Start of Block
(* ===== verification/Serialize.v ===== *)
(** * The spec blob (spec/serialize.cpp)

    A compiled specification as a flat little-endian buffer: the writer, the
    bounds-checked reader with its sticky failure, [serialize], and [deserialize]
    with its checks. The decision tree is not stored; loading rebuilds it. *)
From S2P Require Import Prelude Bits Types Exprs Registers Program Sorting Encoding.
From Stdlib Require Import Ascii.
Local Open Scope Z_scope.

(** ** Writer

    The bytes each member function of [Writer] appends. *)

Definition write8 (value : Z) : list Z := [u8 value].
Definition write16 (value : Z) : list Z := write8 (u8 value) ++ write8 (u8 (Z.shiftr value 8)).
Definition write32 (value : Z) : list Z := write16 (u16 value) ++ write16 (u16 (Z.shiftr value 16)).
Definition write64 (value : Z) : list Z := write32 (u32 value) ++ write32 (u32 (Z.shiftr value 32)).

Definition charByte (c : ascii) : Z := Z.of_N (N_of_ascii c).
Definition writeString (text : string) : list Z :=
  write32 (u32 (Z.of_nat (String.length text))) ++ (charByte <$> String.list_ascii_of_string text).

Definition writeBody (value : Body) : list Z :=
  write32 (bodyStart value) ++ write32 (bodyLength value) ++ write16 (bodySlots value).

Definition writeBool (b : bool) : list Z := write8 (if b then 1 else 0).

(** A length, and a loop over the elements. *)
Definition writeList {A} (write : A -> list Z) (l : list A) : list Z :=
  write32 (u32 (Z.of_nat (length l))) ++ concat (write <$> l).

(** ** Reader *)

(** The bytes from [position_] on, and [failed_]. *)
Record Reader : Set := MkReader { remaining : list Z; readFailed : bool }.

(** A reading operation; [None] is a failed assertion of the register file. *)
Definition R (A : Type) : Type := Reader -> option (A * Reader).

#[export] Instance R_ret : MRet R := fun A x r => Some (x, r).
#[export] Instance R_bind : MBind R := fun A B k m r =>
  match m r with Some (x, r) => k x r | None => None end.

Definition inFailed : R bool := fun r => Some (readFailed r, r).
Definition setFailed : R unit := fun r => Some (tt, MkReader (remaining r) true).
Definition bytesLeft : R Z := fun r => Some (Z.of_nat (length (remaining r)), r).
Definition asserted {A} (x : option A) : R A := fun r => x ← x; Some (x, r).

Definition read8 : R Z := fun r =>
  match remaining r with
  | [] => Some (0, MkReader [] true)
  | b :: bytes => Some (b, MkReader bytes (readFailed r))
  end.

Definition read16 : R Z := low ← read8; high ← read8; mret (u16 (Z.lor low (u16 (Z.shiftl high 8)))).
Definition read32 : R Z := low ← read16; high ← read16; mret (Z.lor low (u32 (Z.shiftl high 16))).
Definition read64 : R Z := low ← read32; high ← read32; mret (Z.lor low (shl64 high 32)).

Definition byteChar (b : Z) : ascii := ascii_of_N (Z.to_N b).

Fixpoint readChars (length : nat) : R string :=
  match length with
  | O => mret EmptyString
  | S length => b ← read8; text ← readChars length; mret (String (byteChar b) text)
  end.

Definition readString : R string :=
  length ← read32; failed ← inFailed; left ← bytesLeft;
  if failed || (left <? length) then setFailed;; mret EmptyString else readChars (Z.to_nat length).

Definition readCount (minimumBytesEach : Z) : R Z :=
  value ← read32; failed ← inFailed; left ← bytesLeft;
  if failed || (negb (minimumBytesEach =? 0) && (left / minimumBytesEach <? value)) then setFailed;; mret 0 else mret value.

Definition readBody : R Body :=
  start ← read32; length ← read32; slots ← read16; mret (MkBody start length slots).

Definition readBool : R bool := b ← read8; mret (negb (b =? 0)).

(** [for (index = 0; index < count && !in.failed(); ++index)]. *)
Fixpoint readTimes {A} (count : nat) (element : R A) : R (list A) :=
  match count with
  | O => mret []
  | S count =>
      failed ← inFailed;
      if (failed : bool) then mret [] else x ← element; xs ← readTimes count element; mret (x :: xs)
  end.

Definition readList {A} (minimumBytesEach : Z) (element : R A) : R (list A) :=
  count ← readCount minimumBytesEach; readTimes (Z.to_nat count) element.

(** ** The parts of a program *)

(** A handle as its index; an invalid parent is [0xFFFFFFFF], which is also
    what [kInvalidIndex] is. *)
Definition writeHandle (h : N) : list Z := write32 (Z.of_N h).
Definition readHandle : R N := index ← read32; mret (Z.to_N index).

Definition writeRegClass (c : RegClass) : list Z := write8 (u8 (regClassByte c)).

(** Any byte is cast, whether or not it names a class. *)
Definition readRegClass : R RegClass := b ← read8; mret (byteRegClass b).

Definition writeRegister (reg : RegisterInfo) : list Z :=
  writeString (name reg) ++ write32 (regBits reg) ++ writeRegClass (regClass reg) ++
  write32 (if handleValid (parent reg) then Z.of_N (parent reg) else 0xFFFFFFFF) ++
  write32 (offsetInParent reg) ++ writeBool (zeroExtendsParent reg).

Definition readRegister (f : RegisterFile) : R RegisterFile :=
  nm ← readString; bits ← read32; c ← readRegClass; par ← read32; offset ← read32; zeroExtends ← readBool;
  asserted (fst <$> (if par =? 0xFFFFFFFF then addRegister f nm bits c
                     else addSubRegister f nm (Z.to_N par) offset bits zeroExtends)).

Fixpoint readRegisters (count : nat) (f : RegisterFile) : R RegisterFile :=
  match count with
  | O => mret f
  | S count =>
      failed ← inFailed;
      if (failed : bool) then mret f else f ← readRegister f; readRegisters count f
  end.

Definition readRegisterFile : R RegisterFile :=
  count ← readCount 8; readRegisters (Z.to_nat count) emptyRegisterFile.

Definition writeView (view : N * Z) : list Z := writeHandle view.1 ++ write32 view.2.
Definition readView : R (N * Z) := base ← readHandle; bits ← read32; mret (base, bits).

Definition writeRegFile (file : ProgramRegFile) : list Z :=
  writeString (fileName file) ++ writeHandle (fileBase file) ++ write32 (fileCount file) ++ write32 (fileBits file) ++
  writeRegClass (fileRole file) ++ writeList writeView (zip (viewBase file) (viewBits file)).

Definition readRegFile : R ProgramRegFile :=
  nm ← readString; base ← readHandle; count ← read32; bits ← read32; role ← readRegClass;
  views ← readList 8 readView; mret (MkProgramRegFile nm base count bits views.*1 views.*2 role).

Definition writeInsn (i : Insn) : list Z :=
  write8 (insnOp i) ++ write8 (insnAux i) ++ write16 (insnDest i) ++ write16 (insnA i) ++ write16 (insnB i) ++
  write16 (insnC i) ++ write64 (insnImm i).

Definition readInsn : R Insn :=
  op ← read8; aux ← read8; dest ← read16; a ← read16; b ← read16; c ← read16; imm ← read64;
  mret (MkInsn op aux dest a b c imm).

Definition writePiece (piece : ProgramAsmPiece) : list Z :=
  write8 (pieceOp piece) ++ write8 (pieceStyle piece) ++ write32 (pieceText piece) ++ writeBody (pieceValue piece) ++
  writeBody (pieceArgument piece).

Definition readPiece : R ProgramAsmPiece :=
  op ← read8; style ← read8; text ← read32; value ← readBody; argument ← readBody;
  mret (MkProgramAsmPiece op style text value argument).

Definition writeFunction (fn : ProgramFn) : list Z :=
  writeString (fnName fn) ++ write16 (fnParams fn) ++ writeBody (fnBody fn).

Definition readFunction : R ProgramFn :=
  nm ← readString; params ← read16; body ← readBody; mret (MkProgramFn nm params body).

Definition writeField (field : ProgramField) : list Z :=
  writeString (fieldName field) ++ write8 (fieldShift field) ++ write8 (fieldBits field).

Definition readField : R ProgramField :=
  nm ← readString; shift ← read8; bits ← read8; mret (MkProgramField nm shift bits).

Definition writeRule (rule : ProgramInsn) : list Z :=
  writeString (ruleName rule) ++ writeList writeField (ruleFields rule) ++ writeList writeBody (ruleGuards rule) ++
  writeBody (ruleSemantics rule) ++ write32 (asmStart (ruleDisassembly rule)) ++ write32 (asmLength (ruleDisassembly rule)).

Definition readRule : R ProgramInsn :=
  nm ← readString; fields ← readList 6 readField; guards ← readList 10 readBody; semantics ← readBody;
  start ← read32; length ← read32; mret (MkProgramInsn nm fields guards semantics (MkProgramAsm start length)).

(** A priority is an [int]. *)
Definition toI32 (a : Z) : Z := if a <? 2 ^ 31 then a else a - 2 ^ 32.

Definition writePattern (pattern : EncodingPattern) : list Z :=
  write32 (patInstruction pattern) ++ writeString (patName pattern) ++ write64 (patMask pattern) ++
  write64 (patValue pattern) ++ write32 (u32 (patPriority pattern)) ++ writeBool (patGuards pattern).

Definition readPattern : R EncodingPattern :=
  instruction ← read32; nm ← readString; mask ← read64; value ← read64; priority ← read32; guards ← readBool;
  mret (MkEncodingPattern instruction nm mask value (toI32 priority) guards).

(** ** The blob *)

(** [endian == Endian::Big]. *)
Definition isBig (order : endian) : bool := match order with big => true | little => false end.

(** After the magic and the version. *)
Definition writeProgram (p : SpecProgram) : list Z :=
  writeString (progName p) ++ write32 (u32 (progArch p)) ++
  writeBool (isBig (progEndian p)) ++ write32 (insnWidth p) ++ write32 (pointerBits p) ++
  writeList writeRegister (registers_ (progRegisters p)) ++ writeList writeRegFile (regFiles p) ++
  writeList writeString (progStrings p) ++ writeList writeInsn (progCode p) ++ writeList writePiece (asmPieces p) ++
  writeList writeFunction (functions p) ++ writeList writeRule (instructions p) ++ writeList writePattern (patterns p).

Definition serialize (p : SpecProgram) : list Z := write32 kMagic ++ write32 kVersion ++ writeProgram p.

(** [Arch] is an enumeration over [uint8_t]. *)
Definition readProgram : R SpecProgram :=
  nm ← readString; arch ← read32; order ← readBool; width ← read32; pointer ← read32;
  regs ← readRegisterFile; files ← readList 8 readRegFile; strings ← readList 4 readString;
  code ← readList 18 readInsn; pieces ← readList 26 readPiece; fns ← readList 16 readFunction;
  rules ← readList 24 readRule; pats ← readList 29 readPattern;
  mret (MkSpecProgram nm (u8 arch) (if (order : bool) then big else little) width pointer regs files strings code pieces fns rules
          pats (MkDecisionTree None 0)).

Inductive BlobError : Set :=
  | BadMagic | WrongVersion (version : Z) | Truncated | FunctionOutside | SemanticsOutside | GuardOutside
  | TemplateOutside | NoSuchInstruction.

Definition bodyWithin (p : SpecProgram) (body : Body) : bool :=
  bodyStart body + bodyLength body <=? Z.of_nat (length (progCode p)).

(** The checks of one rule. *)
Definition checkRule (p : SpecProgram) (rule : ProgramInsn) : option BlobError :=
  if negb (bodyWithin p (ruleSemantics rule)) then Some SemanticsOutside
  else if negb (forallb (bodyWithin p) (ruleGuards rule)) then Some GuardOutside
  else if Z.of_nat (length (asmPieces p)) <? asmStart (ruleDisassembly rule) + asmLength (ruleDisassembly rule)
  then Some TemplateOutside else None.

(** The structural checks after the reading, in order. *)
Definition checkProgram (p : SpecProgram) : option BlobError :=
  if negb (forallb (fun fn => bodyWithin p (fnBody fn)) (functions p)) then Some FunctionOutside
  else match list_find (fun rule => is_Some (checkRule p rule)) (instructions p) with
  | Some (_, rule) => checkRule p rule
  | None =>
      if negb (forallb (fun pattern => patInstruction pattern <? Z.of_nat (length (instructions p))) (patterns p))
      then Some NoSuchInstruction else None
  end.

(** [None] is an abort in the register file's assertions. *)
Definition deserialize `{Sorter} (bytes : list Z) : option (BlobError + SpecProgram) :=
  '(magic, r) ← read32 (MkReader bytes false);
  if negb (magic =? kMagic) then Some (inl BadMagic)
  else
    '(version, r) ← read32 r;
    if negb (version =? kVersion) then Some (inl (WrongVersion version))
    else
      '(p, r) ← readProgram r;
      if readFailed r then Some (inl Truncated)
      else match checkProgram p with
      | Some e => Some (inl e)
      | None => Some (inr (rebuildDecoder p))
      end.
End of Block
### Required action
In the listing above, find the line containing "r) ← readProgram r;"; that line and every line after it, through the last, are to be retyped exactly.

### Exercise solution
      '(p, r) ← readProgram r;
      if readFailed r then Some (inl Truncated)
      else match checkProgram p with
      | Some e => Some (inl e)
      | None => Some (inr (rebuildDecoder p))
      end.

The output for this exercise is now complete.